Task: From the line containing "Registry (hnames r) (hsampled r) (hists r) l" down to the line containing "(Ret (f r), r)." in the records below, reproduce every line exactly, ends included, and omit all others.

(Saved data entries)

——————

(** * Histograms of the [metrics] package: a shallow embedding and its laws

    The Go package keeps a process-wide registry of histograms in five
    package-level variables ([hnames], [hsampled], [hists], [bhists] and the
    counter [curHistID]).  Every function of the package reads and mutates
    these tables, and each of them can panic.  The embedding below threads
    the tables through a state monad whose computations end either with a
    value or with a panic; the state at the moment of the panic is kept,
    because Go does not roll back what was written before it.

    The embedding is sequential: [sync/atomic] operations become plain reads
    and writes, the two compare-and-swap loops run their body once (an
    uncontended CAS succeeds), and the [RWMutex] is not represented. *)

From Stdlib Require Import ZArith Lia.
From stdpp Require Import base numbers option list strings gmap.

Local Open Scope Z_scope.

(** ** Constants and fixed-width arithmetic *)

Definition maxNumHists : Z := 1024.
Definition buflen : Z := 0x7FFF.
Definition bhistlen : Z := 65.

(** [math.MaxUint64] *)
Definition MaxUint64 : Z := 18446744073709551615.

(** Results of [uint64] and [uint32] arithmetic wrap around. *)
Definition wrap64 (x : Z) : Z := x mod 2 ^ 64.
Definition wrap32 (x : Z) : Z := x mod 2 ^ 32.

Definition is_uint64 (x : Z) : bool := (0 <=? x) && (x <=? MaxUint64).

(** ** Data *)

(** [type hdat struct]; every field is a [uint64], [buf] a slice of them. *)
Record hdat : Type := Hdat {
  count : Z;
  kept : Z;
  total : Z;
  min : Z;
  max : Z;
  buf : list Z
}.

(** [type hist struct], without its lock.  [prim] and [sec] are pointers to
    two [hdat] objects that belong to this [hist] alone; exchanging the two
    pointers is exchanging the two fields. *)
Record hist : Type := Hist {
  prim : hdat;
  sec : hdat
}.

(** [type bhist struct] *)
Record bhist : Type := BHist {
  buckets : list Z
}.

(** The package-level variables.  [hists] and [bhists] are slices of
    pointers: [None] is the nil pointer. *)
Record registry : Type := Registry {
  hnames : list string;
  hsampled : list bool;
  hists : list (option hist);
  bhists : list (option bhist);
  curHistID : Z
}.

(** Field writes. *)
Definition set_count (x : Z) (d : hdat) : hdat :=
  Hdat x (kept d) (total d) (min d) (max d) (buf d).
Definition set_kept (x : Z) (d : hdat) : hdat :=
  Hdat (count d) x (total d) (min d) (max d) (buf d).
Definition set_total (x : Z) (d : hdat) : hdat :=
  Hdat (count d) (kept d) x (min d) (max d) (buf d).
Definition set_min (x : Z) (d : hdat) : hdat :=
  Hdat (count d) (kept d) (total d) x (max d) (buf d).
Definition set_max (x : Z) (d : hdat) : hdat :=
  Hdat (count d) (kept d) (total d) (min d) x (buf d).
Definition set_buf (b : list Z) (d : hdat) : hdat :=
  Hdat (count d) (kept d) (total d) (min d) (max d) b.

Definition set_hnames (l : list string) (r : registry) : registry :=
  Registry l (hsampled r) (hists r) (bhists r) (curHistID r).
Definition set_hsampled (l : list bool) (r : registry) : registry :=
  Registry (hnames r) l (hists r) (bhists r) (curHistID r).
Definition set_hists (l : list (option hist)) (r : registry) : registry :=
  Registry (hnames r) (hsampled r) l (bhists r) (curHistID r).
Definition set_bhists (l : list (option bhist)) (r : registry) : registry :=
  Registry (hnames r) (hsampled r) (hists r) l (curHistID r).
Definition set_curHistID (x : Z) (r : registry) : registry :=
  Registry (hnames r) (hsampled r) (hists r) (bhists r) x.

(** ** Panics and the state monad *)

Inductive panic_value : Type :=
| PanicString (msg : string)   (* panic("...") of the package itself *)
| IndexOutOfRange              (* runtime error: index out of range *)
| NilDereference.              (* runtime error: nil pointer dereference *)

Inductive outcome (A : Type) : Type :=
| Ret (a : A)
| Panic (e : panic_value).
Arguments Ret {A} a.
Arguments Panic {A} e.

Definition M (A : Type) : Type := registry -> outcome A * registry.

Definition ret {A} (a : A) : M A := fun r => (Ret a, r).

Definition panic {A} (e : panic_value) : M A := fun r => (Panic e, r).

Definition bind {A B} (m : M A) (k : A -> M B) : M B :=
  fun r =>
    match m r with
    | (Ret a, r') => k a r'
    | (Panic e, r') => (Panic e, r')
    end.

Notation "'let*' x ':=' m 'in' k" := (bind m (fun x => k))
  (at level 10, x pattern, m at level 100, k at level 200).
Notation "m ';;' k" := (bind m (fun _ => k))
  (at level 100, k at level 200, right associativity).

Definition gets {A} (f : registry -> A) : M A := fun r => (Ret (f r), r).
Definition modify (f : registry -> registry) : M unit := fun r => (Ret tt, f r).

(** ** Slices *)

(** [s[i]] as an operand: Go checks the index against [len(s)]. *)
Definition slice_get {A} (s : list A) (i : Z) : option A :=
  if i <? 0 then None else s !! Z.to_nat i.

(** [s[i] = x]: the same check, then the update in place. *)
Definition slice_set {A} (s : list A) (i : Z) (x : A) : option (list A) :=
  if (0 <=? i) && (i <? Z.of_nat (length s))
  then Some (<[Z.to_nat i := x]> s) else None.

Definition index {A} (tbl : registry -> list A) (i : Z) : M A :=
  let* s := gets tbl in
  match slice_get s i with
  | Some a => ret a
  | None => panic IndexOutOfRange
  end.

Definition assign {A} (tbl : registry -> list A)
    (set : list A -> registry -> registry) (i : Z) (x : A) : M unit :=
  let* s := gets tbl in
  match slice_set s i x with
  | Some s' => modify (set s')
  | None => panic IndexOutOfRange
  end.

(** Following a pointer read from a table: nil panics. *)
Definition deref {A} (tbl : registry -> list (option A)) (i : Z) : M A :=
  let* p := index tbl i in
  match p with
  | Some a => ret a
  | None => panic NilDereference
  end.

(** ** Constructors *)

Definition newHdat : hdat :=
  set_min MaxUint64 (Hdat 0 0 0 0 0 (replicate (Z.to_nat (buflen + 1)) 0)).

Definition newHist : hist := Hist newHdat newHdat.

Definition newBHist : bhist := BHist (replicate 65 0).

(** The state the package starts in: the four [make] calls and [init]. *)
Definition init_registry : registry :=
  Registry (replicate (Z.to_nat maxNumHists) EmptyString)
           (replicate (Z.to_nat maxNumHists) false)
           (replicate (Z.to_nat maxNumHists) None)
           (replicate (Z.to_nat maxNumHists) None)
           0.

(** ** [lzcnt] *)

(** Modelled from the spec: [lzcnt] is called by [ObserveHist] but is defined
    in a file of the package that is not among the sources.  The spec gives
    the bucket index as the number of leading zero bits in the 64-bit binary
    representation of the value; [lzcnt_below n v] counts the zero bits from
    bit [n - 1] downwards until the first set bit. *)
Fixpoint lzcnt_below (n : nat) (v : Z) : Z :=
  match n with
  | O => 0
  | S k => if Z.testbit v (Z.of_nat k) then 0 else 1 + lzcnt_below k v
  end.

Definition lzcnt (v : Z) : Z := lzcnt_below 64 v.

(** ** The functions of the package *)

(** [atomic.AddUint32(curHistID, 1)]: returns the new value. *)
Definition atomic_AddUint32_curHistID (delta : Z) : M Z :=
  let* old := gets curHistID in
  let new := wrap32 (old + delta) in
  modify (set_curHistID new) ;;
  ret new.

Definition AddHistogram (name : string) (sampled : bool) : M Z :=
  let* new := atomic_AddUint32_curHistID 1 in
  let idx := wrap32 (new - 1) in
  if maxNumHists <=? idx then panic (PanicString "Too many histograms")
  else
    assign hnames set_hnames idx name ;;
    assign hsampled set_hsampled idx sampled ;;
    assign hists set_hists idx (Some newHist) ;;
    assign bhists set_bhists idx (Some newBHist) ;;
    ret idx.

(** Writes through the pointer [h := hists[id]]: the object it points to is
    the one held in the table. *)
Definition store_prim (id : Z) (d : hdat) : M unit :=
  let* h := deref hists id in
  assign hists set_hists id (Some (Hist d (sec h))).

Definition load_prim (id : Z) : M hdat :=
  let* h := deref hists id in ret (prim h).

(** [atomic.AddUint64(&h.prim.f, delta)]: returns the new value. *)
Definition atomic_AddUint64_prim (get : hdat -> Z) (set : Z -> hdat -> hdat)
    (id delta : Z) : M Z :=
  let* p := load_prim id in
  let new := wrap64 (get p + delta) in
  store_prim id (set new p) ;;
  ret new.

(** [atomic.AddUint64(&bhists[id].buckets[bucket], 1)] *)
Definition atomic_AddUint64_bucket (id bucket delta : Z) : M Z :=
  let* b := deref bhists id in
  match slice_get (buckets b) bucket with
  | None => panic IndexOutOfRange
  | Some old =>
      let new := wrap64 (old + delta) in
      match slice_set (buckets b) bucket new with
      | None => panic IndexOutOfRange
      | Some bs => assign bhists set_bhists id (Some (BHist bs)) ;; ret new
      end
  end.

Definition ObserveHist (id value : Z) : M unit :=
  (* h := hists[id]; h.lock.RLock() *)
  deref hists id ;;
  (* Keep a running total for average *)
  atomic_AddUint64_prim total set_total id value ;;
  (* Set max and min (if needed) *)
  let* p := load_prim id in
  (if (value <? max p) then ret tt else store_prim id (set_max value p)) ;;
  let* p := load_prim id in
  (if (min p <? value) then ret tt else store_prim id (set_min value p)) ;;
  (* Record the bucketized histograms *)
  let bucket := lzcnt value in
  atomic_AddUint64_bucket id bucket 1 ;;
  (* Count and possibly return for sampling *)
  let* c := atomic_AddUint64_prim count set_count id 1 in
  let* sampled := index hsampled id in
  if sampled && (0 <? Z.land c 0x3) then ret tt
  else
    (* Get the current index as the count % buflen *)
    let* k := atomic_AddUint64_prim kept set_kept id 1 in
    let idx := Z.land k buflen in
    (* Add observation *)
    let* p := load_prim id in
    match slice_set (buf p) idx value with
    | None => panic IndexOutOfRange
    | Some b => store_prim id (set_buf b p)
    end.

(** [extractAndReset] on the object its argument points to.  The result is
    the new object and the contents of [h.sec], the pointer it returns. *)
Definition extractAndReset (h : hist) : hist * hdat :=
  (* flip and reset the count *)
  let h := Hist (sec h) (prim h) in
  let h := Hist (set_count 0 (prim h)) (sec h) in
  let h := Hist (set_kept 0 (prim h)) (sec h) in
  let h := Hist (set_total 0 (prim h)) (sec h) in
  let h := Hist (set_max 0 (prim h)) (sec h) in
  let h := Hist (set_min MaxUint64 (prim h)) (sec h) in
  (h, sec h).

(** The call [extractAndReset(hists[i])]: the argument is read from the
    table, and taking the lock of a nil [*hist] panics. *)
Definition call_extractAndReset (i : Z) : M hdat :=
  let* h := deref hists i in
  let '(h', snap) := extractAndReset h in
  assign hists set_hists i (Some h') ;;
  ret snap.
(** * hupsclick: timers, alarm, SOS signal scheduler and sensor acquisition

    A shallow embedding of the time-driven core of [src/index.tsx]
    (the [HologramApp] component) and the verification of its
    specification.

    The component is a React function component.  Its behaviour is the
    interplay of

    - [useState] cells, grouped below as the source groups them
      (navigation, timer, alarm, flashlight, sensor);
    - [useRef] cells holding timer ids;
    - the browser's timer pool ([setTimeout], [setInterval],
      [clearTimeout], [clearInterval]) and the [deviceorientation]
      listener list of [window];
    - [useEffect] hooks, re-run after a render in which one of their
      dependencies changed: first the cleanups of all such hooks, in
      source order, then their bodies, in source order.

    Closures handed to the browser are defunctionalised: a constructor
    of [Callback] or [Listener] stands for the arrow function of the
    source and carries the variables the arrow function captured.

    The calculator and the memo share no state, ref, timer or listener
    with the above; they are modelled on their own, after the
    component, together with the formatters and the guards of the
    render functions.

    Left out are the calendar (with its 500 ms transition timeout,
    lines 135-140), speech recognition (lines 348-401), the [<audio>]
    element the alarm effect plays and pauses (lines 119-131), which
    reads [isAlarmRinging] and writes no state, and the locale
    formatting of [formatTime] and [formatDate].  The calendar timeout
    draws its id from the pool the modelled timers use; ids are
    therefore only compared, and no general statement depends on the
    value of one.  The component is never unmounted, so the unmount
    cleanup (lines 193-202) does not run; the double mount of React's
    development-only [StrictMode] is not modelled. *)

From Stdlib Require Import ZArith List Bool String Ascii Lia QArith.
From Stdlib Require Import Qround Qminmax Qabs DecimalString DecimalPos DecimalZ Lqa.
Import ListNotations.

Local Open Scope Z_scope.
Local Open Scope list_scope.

——————

Response area:
  Registry (hnames r) (hsampled r) (hists r) l (curHistID r).
Definition set_curHistID (x : Z) (r : registry) : registry :=
  Registry (hnames r) (hsampled r) (hists r) (bhists r) x.

(** ** Panics and the state monad *)

Inductive panic_value : Type :=
| PanicString (msg : string)   (* panic("...") of the package itself *)
| IndexOutOfRange              (* runtime error: index out of range *)
| NilDereference.              (* runtime error: nil pointer dereference *)

Inductive outcome (A : Type) : Type :=
| Ret (a : A)
| Panic (e : panic_value).
Arguments Ret {A} a.
Arguments Panic {A} e.

Definition M (A : Type) : Type := registry -> outcome A * registry.

Definition ret {A} (a : A) : M A := fun r => (Ret a, r).

Definition panic {A} (e : panic_value) : M A := fun r => (Panic e, r).

Definition bind {A B} (m : M A) (k : A -> M B) : M B :=
  fun r =>
    match m r with
    | (Ret a, r') => k a r'
    | (Panic e, r') => (Panic e, r')
    end.

Notation "'let*' x ':=' m 'in' k" := (bind m (fun x => k))
  (at level 10, x pattern, m at level 100, k at level 200).
Notation "m ';;' k" := (bind m (fun _ => k))
  (at level 100, k at level 200, right associativity).

Definition gets {A} (f : registry -> A) : M A := fun r => (Ret (f r), r).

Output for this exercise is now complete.